- IATA: none; ICAO: LFOI;

Summary
- Airport type: Public
- Operator: CCI Abbeville
- Serves: Abbeville, France
- Location: Buigny-Saint-Maclou, France
- Elevation AMSL: 220 ft (67 m)
- Coordinates: 50°08′35″N 001°49′57″E﻿ / ﻿50.14306°N 1.83250°E

Maps
- Location of Picardy region in France
- LFOI Location of airfield in the Picardy region

Runways
| Direction | Length |  | Surface |
| m | ft |
| 02/20 | 1,250 | 4,101 | Asphalt |
| 02/20 | 900 | 2,953 | Grass |
| 13/31 | 570 | 1,870 | Grass |
- Sources: French AIP and UAF

= Abbeville Airfield =

The Abbeville Airfield (Aérodrome d'Abbeville) or Abbeville Aerodrome is an airfield serving Abbeville and located in Buigny-Saint-Maclou, 4 km north-northeast of Abbeville, both communes of the Somme département in the Picardie region of France.

==History==
It is not known when exactly the airfield was built, but it was in use with the British Expeditionary Forces in 1940. Detachments of No. 607 Squadron RAF with Gloster Gladiator biplanes were based here along with No. 151 Squadron RAF Hawker Hurricanes before they were withdrawn to English bases in June 1940 during the Battle of France.

It was seized by the Luftwaffe and became a German Fliegerhorst.

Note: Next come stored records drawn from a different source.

(* ===== verification/StoreTests.v ===== *)
(** * The tests of the store and of sampling (typed-store/src/tests/store_tests.rs,
      the sampling tests of typed-store/tests/macro_tests.rs)

    Programs of the clients of a store over a map that was opened for the test.
    To await a reply is to let the task serve what is in the channel: the
    test's runtime has one thread.  Where the source spawns a second client, the
    test takes the schedule as its argument and passes under each. *)
From S2P Require Import Prelude Bytes Platform MetricsData World Sampling Metrics Errors Traits Rocks RocksIter RocksMap Store MemPlatform Codecs Assertions RocksTests.
Open Scope nat_scope.

Section store_tests.
Context {PF : Platform}.

Section typed.
Context {K V : Type} `{!Serde K, !Serde V, !EqDecision K, !Countable K}.

Abbreviation system := (store_system (T:=DBMap K V) (K:=K) (V:=V)).
Abbreviation answer := (reply (T:=DBMap K V) (K:=K) (V:=V)).

(** The task runs until the channel is empty. *)
Definition run_task (db : DBMap K V) : comp system unit :=
  modify (fun s => Nat.iter (length (st_queue s)) (serve test_fuel db) s).

(** The rest of a client call after its first half: the reply. *)
Definition await (db : DBMap K V) (call : comp system ticket) : comp system answer :=
  t <- call ;; run_task db ;;
  fun s =>
    match receive "" t s with
    | Some o => (o, s)
    | None => (Panicked "no reply", s)
    end.

(** What each method takes out of its reply. *)
Definition unit_of (r : answer) : comp system (result unit TypedStoreError) :=
  match r with UnitReply x => ret x | _ => panic "unexpected reply" end.
Definition read_of (r : answer) : comp system (result (option V) TypedStoreError) :=
  match r with ReadReply x => ret x | _ => panic "unexpected reply" end.
Definition raw_of (r : answer) : comp system (result (option bytes) TypedStoreError) :=
  match r with RawReply x => ret x | _ => panic "unexpected reply" end.
Definition read_all_of (r : answer) : comp system (result (list (option V)) TypedStoreError) :=
  match r with ReadAllReply x => ret x | _ => panic "unexpected reply" end.
Definition iter_of (r : answer) : comp system (gmap K V) :=
  match r with IterReply x => ret x | _ => panic "unexpected reply" end.

(** [DBMap::open(temp_dir(), None, None).unwrap()], [Store::new(db)], and the
    clients' program. *)
Definition with_store (clients : DBMap K V -> comp system unit) : M unit :=
  db <- open_temp K V None ;;
  fun w => let (o, s) := clients db (Store_new w) in (o, st_world s).

End typed.

Definition vec (l : list byte) : Vec_u8 := mkVec_u8 l.
Definition key0123 : Vec_u8 := vec [Byte.x00; Byte.x01; Byte.x02; Byte.x03].
Definition value4567 : Vec_u8 := vec [Byte.x04; Byte.x05; Byte.x06; Byte.x07].

(** [assert!(result.is_ok()); ..; assert_eq!(read_value.unwrap(), value)] *)
Definition reads {K V} `{!Serde K, !Serde V, !EqDecision K, !Countable K, !EqDecision V}
    (db : DBMap K V) (k : K) (expected : option V) :
    comp (store_system (T:=DBMap K V) (K:=K) (V:=V)) unit :=
  r <- await db (read k) ;; result <- read_of r ;;
  read_value <- unwrap_result result ;;
  assert_eq expected read_value.

Definition create_store : M unit := with_store (K:=usize) (V:=string) (fun _ => ret tt).

Definition read_async_write_value : M unit :=
  with_store (K:=Vec_u8) (V:=Vec_u8) (fun db =>
    async_write key0123 value4567 ;;
    reads db key0123 (Some value4567)).

Definition read_sync_write_value : M unit :=
  with_store (K:=Vec_u8) (V:=Vec_u8) (fun db =>
    r <- await db (sync_write key0123 value4567) ;; r <- unit_of r ;; unwrap_result r ;;
    reads db key0123 (Some value4567)).

Definition read_raw_write_value : M unit :=
  with_store (K:=Vec_u8) (V:=string) (fun db =>
    let value : string := "123456" in
    async_write key0123 value ;;
    r <- await db (read_raw_bytes key0123) ;; result <- raw_of r ;;
    read_value <- unwrap_result result ;;
    expected <- unwrap_result (ser_val value) ;;
    assert_eq (Some expected) read_value).

Definition read_unknown_key : M unit :=
  with_store (K:=Vec_u8) (V:=Vec_u8) (fun db => reads db key0123 None).

(** The reader is a task of its own: it or the writer may be first, and the
    store's task may run between the two. *)
Definition test_read_notify (reader_first between : bool) : M unit :=
  with_store (K:=Vec_u8) (V:=Vec_u8) (fun db =>
    let run := if between then run_task db else ret tt in
    t <- (if reader_first then t <- notify_read key0123 ;; run ;; async_write key0123 value4567 ;; ret t
          else async_write key0123 value4567 ;; run ;; notify_read key0123) ;;
    r <- await db (ret t) ;; result <- read_of r ;;
    match result with
    | Ok (Some v) => assert_eq v value4567
    | _ => panic "Failed to read from store"
    end).

Definition remove_all_successfully : M unit :=
  with_store (K:=Vec_u8) (V:=Vec_u8) (fun db =>
    let keys := map (fun b => vec [Byte.x00; Byte.x01; Byte.x02; b]) [Byte.x01; Byte.x02; Byte.x03] in
    for_each (fun key => async_write key value4567) keys ;;
    r <- await db (remove_all_keys keys) ;; result <- unit_of r ;;
    assert (is_ok result) ;;
    for_each (fun key => reads db key None) keys).

Definition write_and_read_all_successfully : M unit :=
  with_store (K:=Vec_u8) (V:=Vec_u8) (fun db =>
    let key_values :=
      map (fun b => (vec [Byte.x00; Byte.x01; Byte.x02; b], value4567)) [Byte.x01; Byte.x02; Byte.x03] in
    r <- await db (sync_write_all key_values) ;; result <- unit_of r ;;
    assert (is_ok result) ;;
    r <- await db (read_all key_values.*1) ;; result <- read_all_of r ;;
    values <- unwrap_result result ;;
    assert_eq (length values) 3 ;;
    assert_eq values (Some <$> key_values.*2)).

(** The first [n] of the entries that the two tests of [iter] write. *)
Definition iter_entries (n : nat) : list (Vec_u8 * Vec_u8) :=
  take n
    [(vec [Byte.x00; Byte.x01], vec [Byte.x04; Byte.x04]);
     (vec [Byte.x00; Byte.x02], vec [Byte.x04; Byte.x05]);
     (vec [Byte.x00; Byte.x03], vec [Byte.x04; Byte.x06]);
     (vec [Byte.x00; Byte.x04], vec [Byte.x04; Byte.x07]);
     (vec [Byte.x00; Byte.x05], vec [Byte.x04; Byte.x00]);
     (vec [Byte.x00; Byte.x06], vec [Byte.x04; Byte.x01])].

Definition same_ends (v1 v : Vec_u8) : bool :=
  bool_decide (head (vec_bytes v1) = head (vec_bytes v)) &&
  bool_decide (last (vec_bytes v1) = last (vec_bytes v)).

Definition iter_successfully : M unit :=
  with_store (K:=Vec_u8) (V:=Vec_u8) (fun db =>
    let key_values := iter_entries 3 in
    r <- await db (sync_write_all key_values) ;; result <- unit_of r ;;
    assert (is_ok result) ;;
    r <- await db (store_iter None) ;; output <- iter_of r ;;
    for_each (fun kv : Vec_u8 * Vec_u8 =>
      v1 <- unwrap_option (output !! kv.1) ;; assert (same_ends v1 kv.2)) key_values ;;
    assert_eq (size output) (length key_values)).

(** [u16::from_le_bytes(k[..2].try_into().unwrap()) % 2 == 0] *)
Definition even_key (k : Vec_u8) : bool := (Z.rem (of_le (take 2 (vec_bytes k))) 2 =? 0)%Z.

Definition iter_and_filter (db : DBMap Vec_u8 Vec_u8) :
    comp (store_system (T:=DBMap Vec_u8 Vec_u8) (K:=Vec_u8) (V:=Vec_u8)) unit :=
  let key_values := iter_entries 6 in
  r <- await db (sync_write_all key_values) ;; result <- unit_of r ;;
  assert (is_ok result) ;;
  r <- await db (store_iter (Some (fun kv => even_key kv.1))) ;; output <- iter_of r ;;
  for_each (fun kv : Vec_u8 * Vec_u8 =>
    if even_key kv.1 then v1 <- unwrap_option (output !! kv.1) ;; assert (same_ends v1 kv.2)
    else assert (bool_decide (output !! kv.1 = None))) key_values ;;
  assert_eq (size output) (length key_values).

Definition iter_and_filter_successfully : M unit := with_store iter_and_filter.

(** ** Sampling *)

(** [assert!(b == interval.sample())], [n] times. *)
Fixpoint samples_are (interval : SamplingInterval) (n : nat) (b : bool) : M unit :=
  match n with
  | O => ret tt
  | S n' => got <- sample interval ;; assert_eq b got ;; samples_are interval n' b
  end.

Definition test_sampling : M unit :=
  interval <- SamplingInterval_new 0%Z 10%Z ;;
  samples_are interval 10 false ;;
  samples_are interval 1 true ;;
  samples_are interval 10 false ;;
  samples_are interval 1 true.

End store_tests.

(** ** Running them *)

Example store_tests_pass :
  map passes [create_store; read_async_write_value; read_sync_write_value; read_raw_write_value;
              read_unknown_key] =
    [true; true; true; true; true].
Proof. run_tests. Qed.

Example read_notify_passes :
  map passes [test_read_notify true true; test_read_notify true false;
              test_read_notify false true; test_read_notify false false] =
    [true; true; true; true].
Proof. run_tests. Qed.

Example store_bulk_tests_pass :
  map passes [remove_all_successfully; write_and_read_all_successfully; iter_successfully;
              iter_and_filter_successfully] =
    [true; true; true; true].
Proof. run_tests. Qed.

(** The filter of the last one keeps every entry: the byte that differs is the
    high one. *)
Example filter_keeps_all : map (fun kv => even_key kv.1) (iter_entries 6) = replicate 6 true.
Proof. reflexivity. Qed.

Example sampling_tests_pass : passes test_sampling = true.
Proof. run_tests. Qed.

The Luftwaffe immediately began preparing for the Battle of Britain and the airfield became home to Zerstörergeschwader 76 (ZG 76) with Bf 110Cs, and later Fw 190As of II./Jagdgeschwader 26 (JG 26) 'Schlageter' in December 1941. Judging from the layout of the airfield, it was the Luftwaffe that upgraded the airfield with three concrete runways in the familiar triangle configuration. The airfield was a major German fighter base between 1940 and 1943 with over 50 aircraft based here. JG 26 gained a considerable reputation with Allied pilots, who referred to the yellow nosed Bf 109s as the "Abbeville Boys", although they were never permanently at the base. Instead the Gruppen and Staffeln of the Geschwader moved from base to base throughout occupied Europe and used Abbeville only as their home base. From 1943 the first two Gruppen of JG 26 converted to the Fw 190A. III./JG 26 began conversion, but converted back and remained with the Bf 109 until the end of the war.

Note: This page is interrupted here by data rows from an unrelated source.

(* ===== verification/DeriveTests.v ===== *)
(** * The tests of the derive macro (typed-store/tests/macro_tests.rs)

    The structs of the tests as the tables the macro generates code for.  Two
    things differ from the source, and the programs say where: the pages are
    asked of the handle that wrote them, because databases of the platform in
    memory do not share files; and [set_write_buffer_size], which the repository
    calls only here, is left out of the configuration. *)
From stdpp Require Import pretty.
From S2P Require Import Prelude Bytes Platform MetricsData World Sampling Metrics Errors Traits Rocks RocksIter RocksMap Derive Store MemPlatform Codecs Assertions RocksTests StoreTests.
Open Scope Z_scope.

(** [format!("{:?}")] of a string of letters and digits, and of a number. *)
Definition quotes : string := String (Ascii.ascii_of_nat 34) EmptyString.
Definition debug_string (s : string) : string := quotes +:+ s +:+ quotes.
Definition debug_i32 (i : i32) : string := to_string (int_val i).
Definition debug_vec (v : Vec_u8) : string := "[..]".

Section tests.
Context {PF : Platform}.

Definition string_table (name : string) (options_fn : M DBOptions) : Table :=
  mkTable name string string _ _ None debug_string debug_string "String" "String" options_fn.
Definition i32_table (name : string) (options_fn : M DBOptions) : Table :=
  mkTable name i32 string _ _ None debug_i32 debug_string "i32" "String" options_fn.
Definition vec_table (name : string) : Table :=
  mkTable name Vec_u8 Vec_u8 _ _ None debug_vec debug_vec "Vec<u8>" "Vec<u8>" default_db_options.

Definition Tables : list Table :=
  [string_table "table1" default_db_options; i32_table "table2" default_db_options].

(** A field of the opened struct, at the types it is declared with. *)
Definition typed_field (K V : Type) (self : OpenTables) (name : string) : M (DBMap K V) :=
  o <- unwrap_option (find_table self name) ;;
  let m := ot_map o in
  ret (mkDBMap (rocksdb m) (dbmap_cf m) (db_metrics m) (read_sample_interval m)
    (write_sample_interval m) (iter_latency_sample_interval m) (iter_bytes_sample_interval m)
    (metrics_task_cancel_handle m)).

Definition count_keys_is (self : OpenTables) (name : string) (n : Z) : M unit :=
  r <- count_keys test_fuel self name ;; c <- unwrap_result r ;; assert_eq n c.

(** [*m.get(&k).unwrap()] is [v], for each pair. *)
Definition page_holds (m : gmap string string) (kvs : list (string * string)) : M unit :=
  for_each (fun kv : string * string =>
    v <- unwrap_option (m !! kv.1) ;; assert_eq kv.2 v) kvs.

Definition strings (l : list Z) : list (string * string) :=
  map (fun i => (to_string i, to_string i)) l.
Definition quoted (l : list Z) : list (string * string) :=
  map (fun i => (debug_string (to_string i), debug_string (to_string i))) l.

Definition macro_test : M unit :=
  primary_path <- temp_dir ;;
  tbls_primary <- open_tables_read_write Tables primary_path None None ;;
  table1 <- typed_field string string tbls_primary "table1" ;;
  r <- DBMap_multi_insert table1 (strings (range 1 10)) ;; unwrap "Failed to multi-insert" r ;;
  table2 <- typed_field i32 string tbls_primary "table2" ;;
  r <- DBMap_multi_insert table2 (int_pairs (range 3 10)) ;; unwrap "Failed to multi-insert" r ;;
  (* the read-only handle: here the struct itself *)
  let tbls_secondary := tbls_primary in
  r <- list_tables primary_path ;; actual_table_names <- unwrap_result r ;;
  let observed_table_names := (map_to_list (describe_tables Tables)).*1 in
  let exp : gset string := list_to_set ["table1"; "table2"] in
  assert_eq (list_to_set actual_table_names) exp ;;
  assert_eq (list_to_set observed_table_names) exp ;;
  count_keys_is tbls_secondary "table1" 9 ;;
  count_keys_is tbls_secondary "table2" 7 ;;
  r <- dump tbls_secondary "table1" 100 0 ;; m <- unwrap_result r ;;
  page_holds m (quoted (range 1 10)) ;;
  r <- dump tbls_secondary "table2" 100 0 ;; m <- unwrap_result r ;;
  page_holds m (map (fun i => (to_string i, debug_string (to_string i))) (range 3 10)) ;;
  r <- DBMap_multi_insert table1 (strings (range 100 110)) ;; unwrap "Failed to multi-insert" r ;;
  count_keys_is tbls_secondary "table1" 19 ;;
  r <- dump tbls_secondary "table1" 2 0 ;; m <- unwrap_result r ;;
  assert_eq 2%nat (size m) ;;
  page_holds m (quoted [1; 2]) ;;
  r <- dump tbls_secondary "table1" 3 2 ;; m <- unwrap_result r ;;
  assert_eq 3%nat (size m) ;;
  page_holds m (quoted [7; 8]).

(** [TABLE1_OPTIONS_SET_FLAG] and [TABLE2_OPTIONS_SET_FLAG]: the length of each
    vector, as a shared counter. *)
Definition set_flag_1 : arc := 1%nat.
Definition set_flag_2 : arc := 2%nat.
Definition flags_len (a : arc) : M Z := gets (fun w => counter_at (w_counters w) a).

Definition custom_fn_name : M DBOptions := _ <- fetch_add set_flag_1 ;; ret DBOptions_default.
Definition another_custom_fn_name : M DBOptions :=
  _ <- fetch_add set_flag_2 ;; _ <- fetch_add set_flag_2 ;; _ <- fetch_add set_flag_2 ;;
  ret DBOptions_default.

Definition TablesCustomOptions : list Table :=
  [string_table "table1" another_custom_fn_name; i32_table "table2" default_db_options;
   i32_table "table3" custom_fn_name; i32_table "table4" another_custom_fn_name].

(** [config.table1 = DBOptions::default()] with [create_if_missing(true)];
    [config.table2 = config.table1.clone()] with [create_if_missing(false)]. *)
Definition configured (names : list string) : DBMapTableConfigMap :=
  let o1 := mkDBOptions (create_if_missing true options_default) in
  let o2 := mkDBOptions (create_if_missing false (db_opts o1)) in
  Configurator_build (zip names [o1; o2]).

Definition macro_test_configure : M unit :=
  primary_path <- temp_dir ;;
  config <- Configurator_init Tables ;;
  _ <- open_tables_read_write Tables primary_path None (Some (configured config.*1)) ;;
  primary_path <- temp_dir ;;
  n <- flags_len set_flag_1 ;; assert_eq n 0 ;;
  _ <- open_tables_read_write TablesCustomOptions primary_path None None ;;
  n <- flags_len set_flag_1 ;; assert_eq n 1 ;;
  n <- flags_len set_flag_2 ;; assert_eq n 6.

(** A struct of stores: after the tables are opened a store is made of each. *)
Definition StoreTables : list Table := [vec_table "table1"; i32_table "table2" default_db_options].

Definition store_iter_and_filter_successfully : M unit :=
  config <- Configurator_init StoreTables ;;
  path <- temp_dir ;;
  str <- open_tables_read_write StoreTables path None (Some (configured config.*1)) ;;
  table1 <- typed_field Vec_u8 Vec_u8 str "table1" ;;
  fun w => let (o, s) := iter_and_filter table1 (Store_new w) in (o, st_world s).

End tests.

Example macro_tests_pass :
  map passes [macro_test; macro_test_configure; store_iter_and_filter_successfully] =
    [true; true; true].
Proof. run_tests. Qed.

Abbeville was liberated by Polish troops around 3 September 1944. Soon after repairs to the battle damage to the airfield were begun. The airfield was only sparsely used however.

Only by March 1945 did a new unit arrive: 61st Troop Carrier Group (USAAF), who remained at the airfield until May. They never brought their C-47 Skytrain squadrons to the airfield though, as those were needed in England in preparation for Operation Varsity. It did provide services in the European theatre, hauling fuel, ammunition, food, medicine and other supplies, as well as performing Medevac flights. After the war the airfield was abandoned.

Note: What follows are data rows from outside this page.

(* ===== verification/SizeTests.v ===== *)
(** * The tests of heap sizes (mysten-util-mem: the tests modules of malloc_size.rs
      and lib.rs, tests/derive.rs)

    A test measures values that it builds with containers of other crates: the
    values are given with the capacities those crates document.  Numbers are a
    type per width, on which [malloc_size_of_is_0!] was used.  No test asks the
    allocator, so they pass whatever it answers. *)
From S2P Require Import Prelude MallocSize MallocMore Assertions.
Open Scope Z_scope.

(** Tests are built with overflow checks. *)
#[local] Instance test_profile : Profile := {| checks := true |}.

(** An integer of so many bytes. *)
Inductive num (width : N) : Type := mkNum (z : Z).
Arguments mkNum {width}.
#[export] Instance num_mem w : SizeOf (num w) := {| mem_size := w |}.
#[export] Instance num_size w : MallocSizeOf (num w) :=
  {| size_of _ := ret 0; constant_size := Some 0 |}.
Abbreviation u8 := (num 1).

(** Sizes of the handles on a machine of 64 bits. *)
#[export] Instance Box_mem A : SizeOf (Box A) := {| mem_size := 8 |}.
#[export] Instance Vec_mem A : SizeOf (Vec A) := {| mem_size := 24 |}.
#[export] Instance string_mem : SizeOf rust_string := {| mem_size := 24 |}.

(** [vec![x; n]] has room for [n]; ["..".into()] for its bytes. *)
Definition vec_of {A} (x : A) (n : N) : Vec A :=
  mkVec A (mkStorage A (replicate (N.to_nat n) x) n 4096).
Definition into (s : string) : rust_string := mkString s (N.of_nat (String.length s)).

(** [SmallVec<[A; inline]>]: pushing onto a full one moves it to the heap with
    room for the next power of two. *)
Definition smallvec_new {A} (inline : N) : SmallVec A :=
  mkSmallVec A (mkStorage A [] inline 4096) false.
Definition push {A} (x : A) (v : SmallVec A) : SmallVec A :=
  let '(mkSmallVec _ s spilled) := v in
  let n := N.of_nat (length (items A s)) in
  if (n <? capacity A s)%N then
    mkSmallVec A (mkStorage A (items A s ++ [x]) (capacity A s) 4096) spilled
  else
    mkSmallVec A (mkStorage A (items A s ++ [x]) (2 ^ N.log2_up (N.succ n)) 4096) true.
Definition is_spilled {A} (v : SmallVec A) : bool := let '(mkSmallVec _ _ spilled) := v in spilled.

Section tests.
Context (malloc_usable_size : Z -> Z).

Definition fresh_ops : Ms unit := modify (fun _ => new_malloc_size_ops malloc_usable_size).

(** [assert!(p(v.size_of(&mut ops)))] *)
Definition size_is {A} `{!MallocSizeOf A} (v : A) (p : Z -> bool) : Ms unit :=
  n <- size_of v ;; assert (p n).

Definition test_smallvec_stack_allocated_type : Ms unit :=
  let v : SmallVec u8 := smallvec_new 3 in
  fresh_ops ;;
  size_is v (Z.eqb 0) ;;
  let v := push (mkNum 3) (push (mkNum 2) (push (mkNum 1) v)) in
  size_is v (Z.eqb 0) ;;
  assert (negb (is_spilled v)) ;;
  let v := push (mkNum 4) v in
  assert (is_spilled v) ;;
  size_is v (Z.eqb 4).

Definition test_smallvec_boxed_stack_allocated_type : Ms unit :=
  let box (z : Z) : Box u8 := mkBox u8 4096 (mkNum z) in
  let v : SmallVec (Box u8) := smallvec_new 3 in
  fresh_ops ;;
  size_is v (Z.eqb 0) ;;
  let v := push (box 3) (push (box 2) (push (box 1) v)) in
  size_is v (Z.leb 3) ;;
  assert (negb (is_spilled v)) ;;
  let v := push (box 4) v in
  assert (is_spilled v) ;;
  fresh_ops ;;
  let expected_min_allocs := Z.of_N (mem_size (A:=Box u8)) * 4 + 4 in
  size_is v (Z.leb expected_min_allocs).

(** The first byte of the fourth string's first letter, the second of two. *)
Definition owl : string :=
  String (Ascii.ascii_of_nat 195) (String (Ascii.ascii_of_nat 150) "WL").

Definition test_smallvec_heap_allocated_type : Ms unit :=
  let len s := Z.of_nat (String.length s) in
  let v : SmallVec rust_string := smallvec_new 3 in
  fresh_ops ;;
  size_is v (Z.eqb 0) ;;
  let v := push (into "DUCK") (push (into "PIG") (push (into "COW") v)) in
  assert (negb (is_spilled v)) ;;
  size_is v (Z.leb (len "COW" + len "PIG" + len "DUCK")) ;;
  let v := push (into owl) v in
  assert (is_spilled v) ;;
  fresh_ops ;;
  let expected_min_allocs :=
    Z.of_N (mem_size (A:=rust_string)) * 4 + len owl + len "COW" + len "PIG" + len "DUCK" in
  size_is v (Z.leb expected_min_allocs).

Definition test_large_vec : Ms unit :=
  let N := (128 * 1024 * 1024)%N in
  let val : Vec u8 := vec_of (mkNum 1) N in
  fresh_ops ;;
  size_is val (fun n => Z.of_N N <=? n) ;;
  size_is val (fun n => n <? 2 * Z.of_N N).

Definition btree_set : Ms unit :=
  let set : BTreeSet (Vec u8) :=
    mkBTreeSet _ (mkStorage _ (map (fun t => vec_of (mkNum (Z.of_nat t)) 1) (seq 0 100)) 100 4096) in
  fresh_ops ;;
  size_is set (Z.ltb 3000).

(** [struct Data<P> { phantom: PhantomData<P> }] with [malloc_size_of_is_0!(any: Data<P>)];
    nothing is known of [P]. *)
Record Data (P : Type) : Type := mkData { phantom : PhantomData P }.
#[export] Instance Data_size {P} : MallocSizeOf (Data P) :=
  {| size_of _ := ret 0; constant_size := Some 0 |}.

Definition special_malloc_size_of_0 (array : Type) : Ms unit :=
  fresh_ops ;; size_is (mkData array (mkPhantom array)) (Z.eqb 0).

Record AlwaysTwo : Type := mkAlwaysTwo { always_0 : Vec u8 }.
#[export] Instance AlwaysTwo_size : MallocSizeOf AlwaysTwo :=
  {| size_of self := size_of (always_0 self); constant_size := Some 2 |}.

(** [[u8; 32]] is one of the types of size 0. *)
Definition constant_size_test : Ms unit :=
  assert_eq (constant_size (A:=AlwaysTwo)) (Some 2) ;;
  assert_eq (constant_size (A:=Reverse u8)) (Some 0) ;;
  assert_eq (constant_size (A:=RefCell u8)) (Some 0) ;;
  assert_eq (constant_size (A:=Cell u8)) (Some 0) ;;
  assert_eq (constant_size (A:=result unit unit)) (Some 0) ;;
  assert_eq (constant_size (A:=AlwaysTwo * unit * num 32 * AlwaysTwo)) (Some (2 + 2)) ;;
  assert_eq (constant_size (A:=option u8)) (Some 0) ;;
  assert_eq (constant_size (A:=reference rust_string)) (Some 0) ;;
  assert_eq (constant_size (A:=rust_string)) None ;;
  assert_eq (constant_size (A:=Cow rust_string)) None ;;
  assert_eq (constant_size (A:=result unit rust_string)) None ;;
  assert_eq (constant_size (A:=option AlwaysTwo)) None.

(** ** lib.rs *)

Definition test_arc : Ms unit :=
  fresh_ops ;; size_is (mkArc rust_string 4096 (into "test")) (Z.ltb 0).

(** The method table of the trait object is that of [Vec<u8>]. *)
Definition test_dyn : Ms unit :=
  fresh_ops ;; size_is (vec_of (mkNum 0 : u8) 1024) (Z.ltb 1000).

(** ** tests/derive.rs *)

(** [t.malloc_size_of()] of a struct with the derived implementation. *)
Definition derived_is (fields : list (list (result Meta string) * binding)) (p : Z -> bool) : Ms unit :=
  fresh_ops ;;
  match derived_size_of fields with
  | Ret m => n <- m ;; assert (p n)
  | Panicked msg => panic msg
  end.

Definition field {A} `{!MallocSizeOf A} (x : A) : list (result Meta string) * binding :=
  ([], Plain A _ x).

(** A map of the standard library has room for 3 after the first insertion. *)
Definition hm : HashMap (num 8) (Vec u8) :=
  mkHashMap _ _ (mkStorage _ [(mkNum 1, vec_of (mkNum 0) 2048)] 3 4096).

Definition derive_vec : Ms unit :=
  derived_is [field (vec_of (mkNum 0 : u8) 1024)] (Z.ltb 1000).

Definition derive_hashmap : Ms unit := derived_is [field hm] (Z.ltb 2000).

Definition derive_ignore : Ms unit :=
  derived_is [field hm; ([Ok (MetaNameValue IGNORE)], Plain _ _ (vec_of (mkNum 0 : u8) 1024))]
    (fun n => n <? 3000).

Definition derive_morecomplex : Ms unit :=
  let hm : hbHashMap (num 8) (Vec u8) :=
    mkHbHashMap _ _ (mkStorage _ [(mkNum 1, vec_of (mkNum 0) 2048)] 3 4096) in
  let cache : LruCache (num 16) (Vec u8) :=
    mkLruCache _ _ (mkStorage _ [(mkNum 2, vec_of (mkNum 0) 4096); (mkNum 1, vec_of (mkNum 0) 2048)]
                      2 4096) in
  derived_is [field hm; field cache] (Z.ltb 8000).

Definition derive_tuple : Ms unit :=
  let fields := [field tt; field (vec_of (mkNum 7 : u8) 1024, vec_of (mkNum 9 : u8) 1024)] in
  derived_is fields (Z.ltb 2000) ;; derived_is fields (fun n => n <? 3000).

(** ** Running them *)

Definition passes : Ms unit -> bool := passes_from (new_malloc_size_ops malloc_usable_size).

Example smallvec_tests_pass :
  map passes [test_smallvec_stack_allocated_type; test_smallvec_boxed_stack_allocated_type;
              test_smallvec_heap_allocated_type] = [true; true; true].
Proof. run_tests. Qed.

Example std_tests_pass :
  map passes [btree_set; special_malloc_size_of_0 (Vec u8); constant_size_test; test_arc; test_dyn] =
    [true; true; true; true; true].
Proof. run_tests. Qed.

Example derive_tests_pass :
  map passes [derive_vec; derive_hashmap; derive_ignore; derive_morecomplex; derive_tuple] =
    [true; true; true; true; true].
Proof. run_tests. Qed.

(** A vector of bytes is measured without visiting them. *)
Lemma size_of_vec_u8 (x : u8) (n : N) ops :
  u64 (Z.of_N n) -> size_of (vec_of x n) ops = (Ret (Z.of_N n), ops).
Proof.
  unfold u64. intros Hn. unfold vec_of. generalize (replicate (N.to_nat n) x). intros l.
  cbn. unfold bind, add_elements, mul_usize, add_usize. cbn -[u64_modulus Z.mul Z.add Z.of_N].
  rewrite Z.mul_1_r, (proj2 (Z.ltb_lt _ _)) by lia. unfold ret at 1.
  rewrite Z.mul_0_r, (proj2 (Z.ltb_lt _ _)) by lia. unfold ret at 1.
  by rewrite Z.add_0_r, (proj2 (Z.ltb_lt _ _)) by lia.
Qed.

Lemma size_is_vec_u8 (x : u8) (n : N) (p : Z -> bool) ops :
  u64 (Z.of_N n) -> p (Z.of_N n) = true -> size_is (vec_of x n) p ops = (Ret tt, ops).
Proof. intros Hn Hp. unfold size_is, bind. rewrite size_of_vec_u8 by done. by rewrite Hp. Qed.

Example large_vec_test_passes : passes test_large_vec = true.
Proof.
  unfold passes, passes_from, test_large_vec. cbv zeta. unfold bind. cbn -[size_is vec_of].
  by rewrite !size_is_vec_u8 by done.
Qed.

End tests.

Today most of the airfield has been converted for other uses. Its former three runways are still recognisable from the air, but only one remains (partially) in use. While the east–west runways has almost completely been overgrown (or even removed), the former 13/31 concrete runway is still largely intact, although several buildings have been placed on it. Only the 02/20 runway is still fully visible, although a newer but smaller asphalt runway has been laid out on its surface. Two smaller grass runways compensate for the loss of the larger concrete runways. One building at the airfield appears to have been from World War II and remains in use.

==Facilities==
The aerodrome is at an elevation of 220 ft above mean sea level. It has one runway designated 02/20 with a concrete surface measuring 1250 × 23 m.

== Airlines and destinations ==
No scheduled commercial air service as of early 2024.